After the ABL, Boyer went to the Women's National Basketball Association and was the assistant coach of the Cleveland Rockers from 1998 to 2002. During her time with the Rockers, she became the first woman to hold a coaching position in the National Basketball Association. In the NBA, she was an assistant for the Cleveland Cavaliers from 2001 to 2002, under then-head coach John Lucas.
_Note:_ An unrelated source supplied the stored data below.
(* ===== verification/PathMapSyncFacts.v ===== *)
(** * The path map is safe to search while others update it

    Mutual exclusion of searches and updates, linearisability of [toSystemPath],
    no deadlock, no starving of writers; and what the accesses outside the mutex
    allow. *)
From S2P Require Import Prelude CppString Proto PathMapDB PathMapFacts PathMapSync.

(** ** Alone, the programs are the methods *)

Lemma load_prog_run serialized db : run_prog (loadSnapshot_prog serialized) db = loadSnapshot serialized db.
Proof. unfold loadSnapshot. cbn. by case_match. Qed.

Lemma update_loop_prog_run es cur from k db :
  run_prog (update_loop_prog es cur from k) db =
    (let! ok := update_loop es cur from in if ok : bool then run_prog k else mret_ (- EINVAL)) db.
Proof.
  revert cur db. induction es as [|e es IH]; intros cur db; cbn [update_loop update_loop_prog]; [done|].
  destruct (cur + 1 <? from); [apply IH|]. rewrite mbind_assoc. unfold apply_entry_prog, apply_entry.
  destruct (de_type e); cbn [run_prog]; rewrite mbind_assoc; apply mbind_ext; intros ? s; rewrite mbind_ret_l; done || apply IH.
Qed.

(** A thread that runs alone computes what the atomic model of
    [updateSnapshot] computes, assertion failures and the reset included. *)
Theorem updateSnapshot_alone es from to db :
  run_prog (updateSnapshot_prog es from to) db = updateSnapshot es from to db.
Proof.
  unfold updateSnapshot, updateSnapshot_prog, PAssert, assert_, gets_. cbn [run_prog]. unfold mbind_ at 1.
  destruct (_ =? wrap64 _); [|done]. cbn [run_prog]. rewrite mbind_lam. unfold mbind_ at 1.
  destruct (from <=? _); [|done]. cbn [run_prog]. destruct (to <=? _); [done|]. cbn [run_prog].
  rewrite update_loop_prog_run. apply mbind_ext. intros [] s; [|done]. done.
Qed.

(** ** The step-wise search is the search of {!PathMapDB} *)
Section Search.
Context (m : gmap (list ascii) PMEntry).

(** The rest of [toSystemPath_loop] from the middle of a search. *)
Definition resume (f : nat) (r : search) : option (cstr * Z) :=
  match searchPathRecursive (S (length (sr_temp r))) m (sr_temp r) (sr_maxTimeStamp r) (sr_followReuse r) (sr_follow_here r) with
  | None => None
  | Some (false, _, ts) => Some (sr_systemPath r, ts)
  | Some (true, temp, ts) =>
    match m !! temp with
    | None => None
    | Some e =>
      let links := if bool_decide (pm_type e = SYMLINK) then sr_links r + 1 else sr_links r in
      if bool_decide (pm_type e = SYMLINK) && (MAXSYMLINKS <? links)
      then Some (sr_systemPath r, - ELOOP)
      else
        match replace (sr_systemPath r) 0 (size_ temp) (pm_target e) with
        | None => None
        | Some p => toSystemPath_loop f m p p ts (negb (bool_decide (pm_type e = MOVE))) (sr_followSymlink r) links
        end
    end
  end.

Lemma loop_resume f p ts fr fs n :
  toSystemPath_loop (S f) m p p ts fr fs n = resume f (mk_search p p ts fr fs fs n).
Proof. done. Qed.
Boyer returned to the National Collegiate Athletic Association in 2002 when she was named an assistant coach for the Temple Owls women's basketball team, working for Dawn Staley. She remained with the Owls until 2008 when she followed Staley to the South Carolina Gamecocks and resumed her assistant coach position. Boyer was promoted to associate head coach of the Gamecocks in 2010.

==Head coaching record==

Statistics overview
| Season | Team | Overall | Conference | Standing | Postseason |
Bradley Braves (Missouri Valley Conference) (1986–1996)
| 1986-87 | Bradley | 15–13 | 10–8 | T-4th |  |
| 1987-88 | Bradley | 9–18 | 6–12 | T-6th |  |
| 1988-89 | Bradley | 12–15 | 6–12 | 7th |  |
| 1989-90 | Bradley | 16–12 | 12–6 | 4th |  |
| 1990-91 | Bradley | 13–14 | 9–9 | T-5th |  |
| 1991-92 | Bradley | 17–11 | 11–7 | T-3rd |  |
| 1992-93 | Bradley | 7–20 | 4–12 | T-7th |  |
| 1993-94 | Bradley | 9–18 | 4–12 | 8th |  |
| 1994-95 | Bradley | 13–14 | 7–11 | 7th |  |
| 1995-96 | Bradley | 12–15 | 7–11 | T-6th |  |
| Bradley: |  | 123–150 (.451) | 76–100 (.432) |  |  |  |  |  |
| Total: |  | 123–150 (.451) |  |  |  |  |  |  |  |

==Awards and honors==
Boyer was named the Women's Basketball Coach of the Year for the Missouri Valley Conference during 1990. She was inducted into the Ithaca College Athletics Hall of Fame in 2014.